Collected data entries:
━━━━
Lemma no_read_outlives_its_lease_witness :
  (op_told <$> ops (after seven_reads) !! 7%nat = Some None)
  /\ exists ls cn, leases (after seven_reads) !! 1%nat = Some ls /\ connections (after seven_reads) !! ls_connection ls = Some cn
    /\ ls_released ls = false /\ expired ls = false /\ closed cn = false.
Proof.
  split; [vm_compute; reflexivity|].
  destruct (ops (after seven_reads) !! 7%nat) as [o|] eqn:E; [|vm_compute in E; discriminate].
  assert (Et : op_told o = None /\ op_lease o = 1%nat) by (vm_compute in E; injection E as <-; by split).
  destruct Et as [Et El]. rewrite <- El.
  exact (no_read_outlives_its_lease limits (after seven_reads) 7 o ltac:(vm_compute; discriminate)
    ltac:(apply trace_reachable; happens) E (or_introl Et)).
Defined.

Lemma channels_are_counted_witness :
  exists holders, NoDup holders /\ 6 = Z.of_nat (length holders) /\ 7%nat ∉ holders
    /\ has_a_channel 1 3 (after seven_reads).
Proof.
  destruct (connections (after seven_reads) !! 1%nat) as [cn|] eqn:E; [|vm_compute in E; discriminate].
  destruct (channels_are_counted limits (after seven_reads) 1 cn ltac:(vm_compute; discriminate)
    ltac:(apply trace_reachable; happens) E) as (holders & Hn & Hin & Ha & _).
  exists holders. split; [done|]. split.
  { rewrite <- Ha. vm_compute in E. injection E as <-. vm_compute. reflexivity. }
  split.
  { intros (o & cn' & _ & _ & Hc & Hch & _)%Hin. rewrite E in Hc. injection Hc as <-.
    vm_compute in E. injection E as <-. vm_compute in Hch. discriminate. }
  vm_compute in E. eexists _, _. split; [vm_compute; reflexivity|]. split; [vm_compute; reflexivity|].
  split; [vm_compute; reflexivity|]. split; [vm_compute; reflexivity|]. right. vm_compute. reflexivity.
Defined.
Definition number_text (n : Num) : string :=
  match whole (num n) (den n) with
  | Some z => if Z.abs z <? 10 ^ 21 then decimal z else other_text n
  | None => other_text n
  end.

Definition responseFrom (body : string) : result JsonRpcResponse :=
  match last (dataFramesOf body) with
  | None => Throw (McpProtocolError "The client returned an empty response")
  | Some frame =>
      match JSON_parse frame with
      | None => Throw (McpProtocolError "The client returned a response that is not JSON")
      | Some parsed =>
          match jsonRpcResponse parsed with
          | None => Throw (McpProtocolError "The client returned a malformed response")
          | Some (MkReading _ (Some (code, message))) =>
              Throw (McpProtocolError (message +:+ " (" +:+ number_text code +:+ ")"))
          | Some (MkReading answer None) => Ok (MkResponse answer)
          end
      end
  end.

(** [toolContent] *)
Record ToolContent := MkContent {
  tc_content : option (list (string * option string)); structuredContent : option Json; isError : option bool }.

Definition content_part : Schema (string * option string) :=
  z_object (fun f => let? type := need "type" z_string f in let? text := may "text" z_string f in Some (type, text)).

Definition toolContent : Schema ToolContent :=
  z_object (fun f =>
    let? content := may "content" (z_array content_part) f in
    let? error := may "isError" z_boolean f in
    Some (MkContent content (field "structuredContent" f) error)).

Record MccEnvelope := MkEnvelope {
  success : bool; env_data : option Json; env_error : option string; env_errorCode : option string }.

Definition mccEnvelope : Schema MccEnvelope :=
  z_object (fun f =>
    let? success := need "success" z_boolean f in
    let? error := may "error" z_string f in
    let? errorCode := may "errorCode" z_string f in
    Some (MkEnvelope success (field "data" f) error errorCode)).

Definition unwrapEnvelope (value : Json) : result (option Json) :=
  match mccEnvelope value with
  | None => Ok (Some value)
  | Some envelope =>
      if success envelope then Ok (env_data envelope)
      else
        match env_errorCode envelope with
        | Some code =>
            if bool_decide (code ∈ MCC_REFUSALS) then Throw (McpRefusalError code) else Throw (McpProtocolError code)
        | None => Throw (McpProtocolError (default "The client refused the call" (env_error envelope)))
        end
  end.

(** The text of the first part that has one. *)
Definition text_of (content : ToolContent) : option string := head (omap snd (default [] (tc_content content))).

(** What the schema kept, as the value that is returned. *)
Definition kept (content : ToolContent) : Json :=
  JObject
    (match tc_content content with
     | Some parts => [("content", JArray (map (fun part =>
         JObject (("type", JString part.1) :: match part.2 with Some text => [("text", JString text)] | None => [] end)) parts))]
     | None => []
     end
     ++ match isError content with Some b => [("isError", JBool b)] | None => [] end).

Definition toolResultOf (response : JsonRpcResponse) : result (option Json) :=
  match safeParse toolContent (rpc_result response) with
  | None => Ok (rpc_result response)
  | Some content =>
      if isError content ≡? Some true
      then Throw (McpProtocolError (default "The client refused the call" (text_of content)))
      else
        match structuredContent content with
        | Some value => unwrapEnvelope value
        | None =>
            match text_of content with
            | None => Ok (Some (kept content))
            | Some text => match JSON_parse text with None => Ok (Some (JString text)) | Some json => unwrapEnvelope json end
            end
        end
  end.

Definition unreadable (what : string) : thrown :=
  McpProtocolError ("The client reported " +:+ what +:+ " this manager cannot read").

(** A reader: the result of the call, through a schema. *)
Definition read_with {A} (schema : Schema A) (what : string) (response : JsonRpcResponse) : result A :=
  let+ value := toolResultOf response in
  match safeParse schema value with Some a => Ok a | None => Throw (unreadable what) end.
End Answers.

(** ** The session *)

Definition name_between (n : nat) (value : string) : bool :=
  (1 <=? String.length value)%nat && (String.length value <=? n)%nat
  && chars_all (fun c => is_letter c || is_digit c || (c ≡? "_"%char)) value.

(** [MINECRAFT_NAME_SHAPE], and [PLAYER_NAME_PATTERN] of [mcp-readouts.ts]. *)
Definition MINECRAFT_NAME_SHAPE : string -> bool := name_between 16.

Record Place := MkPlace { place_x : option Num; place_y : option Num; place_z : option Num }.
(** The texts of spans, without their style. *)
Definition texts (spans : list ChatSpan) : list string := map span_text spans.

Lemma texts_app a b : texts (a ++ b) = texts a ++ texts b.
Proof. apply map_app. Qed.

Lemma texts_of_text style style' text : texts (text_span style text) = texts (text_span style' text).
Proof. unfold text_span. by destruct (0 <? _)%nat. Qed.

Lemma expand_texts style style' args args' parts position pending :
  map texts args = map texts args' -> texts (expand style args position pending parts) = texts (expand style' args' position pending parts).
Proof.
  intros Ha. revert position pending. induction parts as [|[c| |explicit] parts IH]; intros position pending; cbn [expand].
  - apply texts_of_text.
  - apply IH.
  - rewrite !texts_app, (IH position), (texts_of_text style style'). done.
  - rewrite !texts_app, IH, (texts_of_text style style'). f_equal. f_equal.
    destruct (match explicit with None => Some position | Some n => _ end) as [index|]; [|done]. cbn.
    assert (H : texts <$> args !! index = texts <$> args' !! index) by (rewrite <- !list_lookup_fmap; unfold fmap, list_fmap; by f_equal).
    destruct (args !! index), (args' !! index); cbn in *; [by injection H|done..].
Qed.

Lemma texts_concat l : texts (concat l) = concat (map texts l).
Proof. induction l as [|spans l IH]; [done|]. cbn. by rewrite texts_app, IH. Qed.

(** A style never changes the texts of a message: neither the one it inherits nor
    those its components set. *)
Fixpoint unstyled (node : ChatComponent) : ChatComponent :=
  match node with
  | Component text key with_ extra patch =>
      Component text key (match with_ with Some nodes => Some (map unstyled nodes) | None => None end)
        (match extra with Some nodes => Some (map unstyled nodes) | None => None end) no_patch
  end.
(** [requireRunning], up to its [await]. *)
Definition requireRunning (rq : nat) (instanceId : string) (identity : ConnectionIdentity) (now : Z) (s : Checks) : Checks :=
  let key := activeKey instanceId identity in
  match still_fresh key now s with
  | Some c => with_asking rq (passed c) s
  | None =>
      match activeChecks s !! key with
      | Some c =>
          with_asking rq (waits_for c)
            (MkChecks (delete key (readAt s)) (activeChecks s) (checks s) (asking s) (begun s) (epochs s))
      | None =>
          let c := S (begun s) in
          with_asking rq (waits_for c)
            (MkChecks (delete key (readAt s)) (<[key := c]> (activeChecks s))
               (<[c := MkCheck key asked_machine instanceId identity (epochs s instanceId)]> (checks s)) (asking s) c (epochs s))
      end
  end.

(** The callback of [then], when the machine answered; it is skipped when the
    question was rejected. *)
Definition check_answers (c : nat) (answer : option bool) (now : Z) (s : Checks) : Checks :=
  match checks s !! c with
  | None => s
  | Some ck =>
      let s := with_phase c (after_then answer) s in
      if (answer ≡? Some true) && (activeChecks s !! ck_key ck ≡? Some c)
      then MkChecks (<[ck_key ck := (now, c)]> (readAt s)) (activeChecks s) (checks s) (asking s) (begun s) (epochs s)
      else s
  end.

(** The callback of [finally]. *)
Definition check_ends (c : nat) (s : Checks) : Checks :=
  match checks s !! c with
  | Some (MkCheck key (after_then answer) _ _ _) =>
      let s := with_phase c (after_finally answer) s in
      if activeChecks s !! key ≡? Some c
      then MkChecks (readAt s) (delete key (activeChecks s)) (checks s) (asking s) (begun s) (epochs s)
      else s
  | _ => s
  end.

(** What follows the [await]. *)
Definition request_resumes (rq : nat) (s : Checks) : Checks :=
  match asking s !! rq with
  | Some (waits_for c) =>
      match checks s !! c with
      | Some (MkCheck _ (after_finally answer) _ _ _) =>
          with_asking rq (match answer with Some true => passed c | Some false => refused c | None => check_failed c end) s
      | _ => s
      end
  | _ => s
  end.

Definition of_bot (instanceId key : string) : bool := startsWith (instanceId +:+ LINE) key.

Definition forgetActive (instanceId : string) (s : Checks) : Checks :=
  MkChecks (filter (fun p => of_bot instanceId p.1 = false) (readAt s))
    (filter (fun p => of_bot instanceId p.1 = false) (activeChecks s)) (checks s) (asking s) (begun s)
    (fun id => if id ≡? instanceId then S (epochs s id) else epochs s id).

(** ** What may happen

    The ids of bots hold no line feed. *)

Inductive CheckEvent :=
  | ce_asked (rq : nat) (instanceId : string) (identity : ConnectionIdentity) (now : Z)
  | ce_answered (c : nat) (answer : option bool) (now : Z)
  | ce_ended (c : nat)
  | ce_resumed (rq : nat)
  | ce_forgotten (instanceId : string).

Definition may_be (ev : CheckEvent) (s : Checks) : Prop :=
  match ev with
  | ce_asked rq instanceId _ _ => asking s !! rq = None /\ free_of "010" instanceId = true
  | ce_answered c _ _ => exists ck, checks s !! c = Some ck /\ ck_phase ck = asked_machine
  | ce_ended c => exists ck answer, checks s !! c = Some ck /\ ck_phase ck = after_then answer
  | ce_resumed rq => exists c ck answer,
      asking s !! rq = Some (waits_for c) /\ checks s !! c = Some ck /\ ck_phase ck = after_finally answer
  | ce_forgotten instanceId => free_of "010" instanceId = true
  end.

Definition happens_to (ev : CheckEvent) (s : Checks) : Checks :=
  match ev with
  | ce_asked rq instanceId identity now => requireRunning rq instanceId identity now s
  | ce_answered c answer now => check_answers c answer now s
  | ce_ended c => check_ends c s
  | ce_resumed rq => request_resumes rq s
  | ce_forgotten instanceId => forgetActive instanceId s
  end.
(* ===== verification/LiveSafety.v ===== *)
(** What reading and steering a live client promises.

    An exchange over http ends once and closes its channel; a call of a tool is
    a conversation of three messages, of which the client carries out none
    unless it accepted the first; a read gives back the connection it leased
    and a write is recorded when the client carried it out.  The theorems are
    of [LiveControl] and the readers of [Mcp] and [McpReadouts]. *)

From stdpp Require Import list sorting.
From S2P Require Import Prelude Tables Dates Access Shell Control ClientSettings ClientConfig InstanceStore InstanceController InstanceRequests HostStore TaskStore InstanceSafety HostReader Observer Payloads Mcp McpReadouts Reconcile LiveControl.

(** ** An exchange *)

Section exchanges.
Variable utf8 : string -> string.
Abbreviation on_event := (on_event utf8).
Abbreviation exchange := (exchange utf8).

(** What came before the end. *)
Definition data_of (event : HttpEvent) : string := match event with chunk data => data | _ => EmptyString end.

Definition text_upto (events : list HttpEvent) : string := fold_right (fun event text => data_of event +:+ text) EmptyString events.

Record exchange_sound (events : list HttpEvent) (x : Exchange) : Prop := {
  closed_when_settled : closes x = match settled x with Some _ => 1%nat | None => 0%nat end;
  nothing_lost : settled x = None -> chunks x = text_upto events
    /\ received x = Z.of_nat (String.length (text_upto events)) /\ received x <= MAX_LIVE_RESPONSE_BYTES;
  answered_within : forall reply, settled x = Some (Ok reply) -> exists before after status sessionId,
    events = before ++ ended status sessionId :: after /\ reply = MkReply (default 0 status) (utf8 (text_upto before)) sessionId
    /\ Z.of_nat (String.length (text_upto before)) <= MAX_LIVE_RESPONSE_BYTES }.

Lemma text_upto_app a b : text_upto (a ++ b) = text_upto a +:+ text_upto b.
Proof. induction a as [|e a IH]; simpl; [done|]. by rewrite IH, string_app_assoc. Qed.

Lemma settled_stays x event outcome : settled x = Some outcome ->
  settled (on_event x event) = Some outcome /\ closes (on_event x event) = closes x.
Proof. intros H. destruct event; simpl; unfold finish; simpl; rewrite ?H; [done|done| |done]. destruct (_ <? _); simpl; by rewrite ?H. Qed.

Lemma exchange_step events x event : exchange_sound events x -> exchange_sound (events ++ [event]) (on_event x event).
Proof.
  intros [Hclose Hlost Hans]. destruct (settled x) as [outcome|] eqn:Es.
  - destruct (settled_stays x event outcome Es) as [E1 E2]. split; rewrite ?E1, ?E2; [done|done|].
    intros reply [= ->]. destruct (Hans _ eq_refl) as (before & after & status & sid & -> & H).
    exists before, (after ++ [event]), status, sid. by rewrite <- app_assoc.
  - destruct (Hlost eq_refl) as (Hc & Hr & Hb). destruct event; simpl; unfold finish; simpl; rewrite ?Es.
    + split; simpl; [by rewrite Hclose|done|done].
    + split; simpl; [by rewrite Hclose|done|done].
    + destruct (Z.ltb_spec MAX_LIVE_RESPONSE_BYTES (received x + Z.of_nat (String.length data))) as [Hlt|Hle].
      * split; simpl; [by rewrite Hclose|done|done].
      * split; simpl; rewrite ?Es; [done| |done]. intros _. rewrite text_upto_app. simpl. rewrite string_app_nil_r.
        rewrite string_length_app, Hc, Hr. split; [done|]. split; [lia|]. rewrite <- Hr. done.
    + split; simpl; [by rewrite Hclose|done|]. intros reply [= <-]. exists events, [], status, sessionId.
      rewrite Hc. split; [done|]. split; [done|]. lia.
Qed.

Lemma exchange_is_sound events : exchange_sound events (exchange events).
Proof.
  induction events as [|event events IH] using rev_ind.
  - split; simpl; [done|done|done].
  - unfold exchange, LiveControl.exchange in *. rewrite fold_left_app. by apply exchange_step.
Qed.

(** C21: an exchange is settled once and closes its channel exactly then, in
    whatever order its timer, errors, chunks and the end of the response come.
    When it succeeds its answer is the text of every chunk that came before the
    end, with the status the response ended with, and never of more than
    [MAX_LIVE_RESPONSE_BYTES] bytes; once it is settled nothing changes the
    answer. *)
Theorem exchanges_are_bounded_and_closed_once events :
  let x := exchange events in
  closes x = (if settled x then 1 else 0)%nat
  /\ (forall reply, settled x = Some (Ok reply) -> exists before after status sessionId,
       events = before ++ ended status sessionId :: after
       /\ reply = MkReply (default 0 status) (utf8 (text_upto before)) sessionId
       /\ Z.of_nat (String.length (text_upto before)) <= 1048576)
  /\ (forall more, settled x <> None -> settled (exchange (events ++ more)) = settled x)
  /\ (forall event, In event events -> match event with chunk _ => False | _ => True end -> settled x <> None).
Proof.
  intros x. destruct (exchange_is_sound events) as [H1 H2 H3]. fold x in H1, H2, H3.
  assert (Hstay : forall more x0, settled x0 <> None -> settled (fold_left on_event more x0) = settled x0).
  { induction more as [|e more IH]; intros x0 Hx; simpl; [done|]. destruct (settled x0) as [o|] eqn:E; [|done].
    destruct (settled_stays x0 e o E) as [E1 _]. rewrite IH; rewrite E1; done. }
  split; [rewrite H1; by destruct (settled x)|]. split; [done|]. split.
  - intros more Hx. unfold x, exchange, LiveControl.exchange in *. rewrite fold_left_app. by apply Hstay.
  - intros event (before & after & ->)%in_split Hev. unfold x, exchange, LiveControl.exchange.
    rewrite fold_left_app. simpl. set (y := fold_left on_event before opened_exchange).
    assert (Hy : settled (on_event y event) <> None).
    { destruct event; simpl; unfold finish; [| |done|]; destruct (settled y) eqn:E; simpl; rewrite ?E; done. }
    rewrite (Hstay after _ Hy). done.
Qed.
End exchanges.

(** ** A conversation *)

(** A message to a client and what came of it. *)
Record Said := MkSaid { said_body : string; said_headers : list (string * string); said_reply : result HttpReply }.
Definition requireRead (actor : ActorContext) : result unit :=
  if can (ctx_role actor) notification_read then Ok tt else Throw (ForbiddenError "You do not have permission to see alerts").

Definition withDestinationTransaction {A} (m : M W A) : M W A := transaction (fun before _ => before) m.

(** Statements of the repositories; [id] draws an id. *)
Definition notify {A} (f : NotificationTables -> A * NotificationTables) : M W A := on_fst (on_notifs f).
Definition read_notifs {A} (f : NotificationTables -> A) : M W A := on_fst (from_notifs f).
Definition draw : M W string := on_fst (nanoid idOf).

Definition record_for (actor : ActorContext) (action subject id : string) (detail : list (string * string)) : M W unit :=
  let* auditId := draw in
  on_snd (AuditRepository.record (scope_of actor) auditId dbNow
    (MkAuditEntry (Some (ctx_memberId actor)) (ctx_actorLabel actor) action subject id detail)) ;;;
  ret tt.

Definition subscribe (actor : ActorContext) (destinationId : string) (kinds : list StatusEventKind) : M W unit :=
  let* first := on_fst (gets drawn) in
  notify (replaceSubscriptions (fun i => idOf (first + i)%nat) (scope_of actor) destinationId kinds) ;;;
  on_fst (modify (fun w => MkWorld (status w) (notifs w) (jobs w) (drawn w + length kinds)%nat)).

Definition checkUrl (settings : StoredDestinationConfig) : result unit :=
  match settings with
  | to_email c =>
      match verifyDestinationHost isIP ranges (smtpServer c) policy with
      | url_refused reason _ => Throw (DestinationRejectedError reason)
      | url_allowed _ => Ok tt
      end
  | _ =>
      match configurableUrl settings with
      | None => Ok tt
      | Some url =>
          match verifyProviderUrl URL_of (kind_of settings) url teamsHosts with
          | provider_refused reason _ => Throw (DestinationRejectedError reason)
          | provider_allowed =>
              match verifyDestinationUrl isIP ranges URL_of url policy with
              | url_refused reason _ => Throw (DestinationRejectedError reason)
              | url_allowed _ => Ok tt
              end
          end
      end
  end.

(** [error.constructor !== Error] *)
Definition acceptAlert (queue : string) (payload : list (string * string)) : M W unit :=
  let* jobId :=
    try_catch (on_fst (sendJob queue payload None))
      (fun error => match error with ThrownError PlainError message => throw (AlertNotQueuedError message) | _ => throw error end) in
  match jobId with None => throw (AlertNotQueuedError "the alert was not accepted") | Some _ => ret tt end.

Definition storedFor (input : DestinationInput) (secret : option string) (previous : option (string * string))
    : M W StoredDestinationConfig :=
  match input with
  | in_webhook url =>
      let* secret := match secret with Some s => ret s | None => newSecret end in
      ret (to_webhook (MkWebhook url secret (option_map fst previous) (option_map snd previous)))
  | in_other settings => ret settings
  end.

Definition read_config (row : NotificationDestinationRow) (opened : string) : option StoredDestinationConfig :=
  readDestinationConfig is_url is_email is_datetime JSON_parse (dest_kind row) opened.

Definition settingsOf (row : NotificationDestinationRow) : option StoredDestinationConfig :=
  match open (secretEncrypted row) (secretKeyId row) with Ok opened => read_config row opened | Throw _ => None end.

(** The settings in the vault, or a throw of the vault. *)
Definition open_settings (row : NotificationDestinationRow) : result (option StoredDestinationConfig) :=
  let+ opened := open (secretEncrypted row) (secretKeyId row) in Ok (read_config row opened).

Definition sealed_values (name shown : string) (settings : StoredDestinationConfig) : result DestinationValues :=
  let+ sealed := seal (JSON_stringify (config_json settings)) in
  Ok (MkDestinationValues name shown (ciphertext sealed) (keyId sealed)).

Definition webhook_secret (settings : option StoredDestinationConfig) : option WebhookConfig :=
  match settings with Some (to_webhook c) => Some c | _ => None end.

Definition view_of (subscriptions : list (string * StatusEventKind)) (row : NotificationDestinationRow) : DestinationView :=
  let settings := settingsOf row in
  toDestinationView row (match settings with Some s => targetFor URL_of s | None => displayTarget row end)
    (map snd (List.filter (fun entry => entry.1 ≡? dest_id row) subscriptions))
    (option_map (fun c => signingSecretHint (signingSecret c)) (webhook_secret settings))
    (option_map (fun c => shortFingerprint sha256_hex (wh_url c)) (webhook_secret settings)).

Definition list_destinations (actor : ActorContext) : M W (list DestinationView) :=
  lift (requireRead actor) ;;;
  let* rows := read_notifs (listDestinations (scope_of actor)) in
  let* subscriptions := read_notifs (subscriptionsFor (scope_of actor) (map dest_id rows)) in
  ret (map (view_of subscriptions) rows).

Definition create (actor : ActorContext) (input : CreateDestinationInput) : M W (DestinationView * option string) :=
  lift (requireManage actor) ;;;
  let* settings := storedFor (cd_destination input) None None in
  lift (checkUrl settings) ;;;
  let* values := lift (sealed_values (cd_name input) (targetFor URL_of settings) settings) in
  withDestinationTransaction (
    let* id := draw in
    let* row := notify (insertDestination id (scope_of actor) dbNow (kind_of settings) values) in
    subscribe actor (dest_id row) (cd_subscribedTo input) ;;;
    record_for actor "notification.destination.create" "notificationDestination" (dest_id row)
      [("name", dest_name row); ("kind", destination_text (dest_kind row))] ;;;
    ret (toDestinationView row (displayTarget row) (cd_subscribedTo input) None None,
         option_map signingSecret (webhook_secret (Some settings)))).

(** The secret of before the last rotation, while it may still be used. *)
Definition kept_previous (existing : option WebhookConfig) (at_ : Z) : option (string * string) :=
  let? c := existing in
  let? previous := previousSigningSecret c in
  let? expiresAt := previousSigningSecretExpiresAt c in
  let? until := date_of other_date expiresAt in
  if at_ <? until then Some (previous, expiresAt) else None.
━━━━
=== EXERCISE REQUIREMENTS ===
When the string "WebhookConfig" appears in a line of the records above, that line is to be copied.

=== REPLY ===
Definition webhook_secret (settings : option StoredDestinationConfig) : option WebhookConfig :=
Definition kept_previous (existing : option WebhookConfig) (at_ : Z) : option (string * string) :=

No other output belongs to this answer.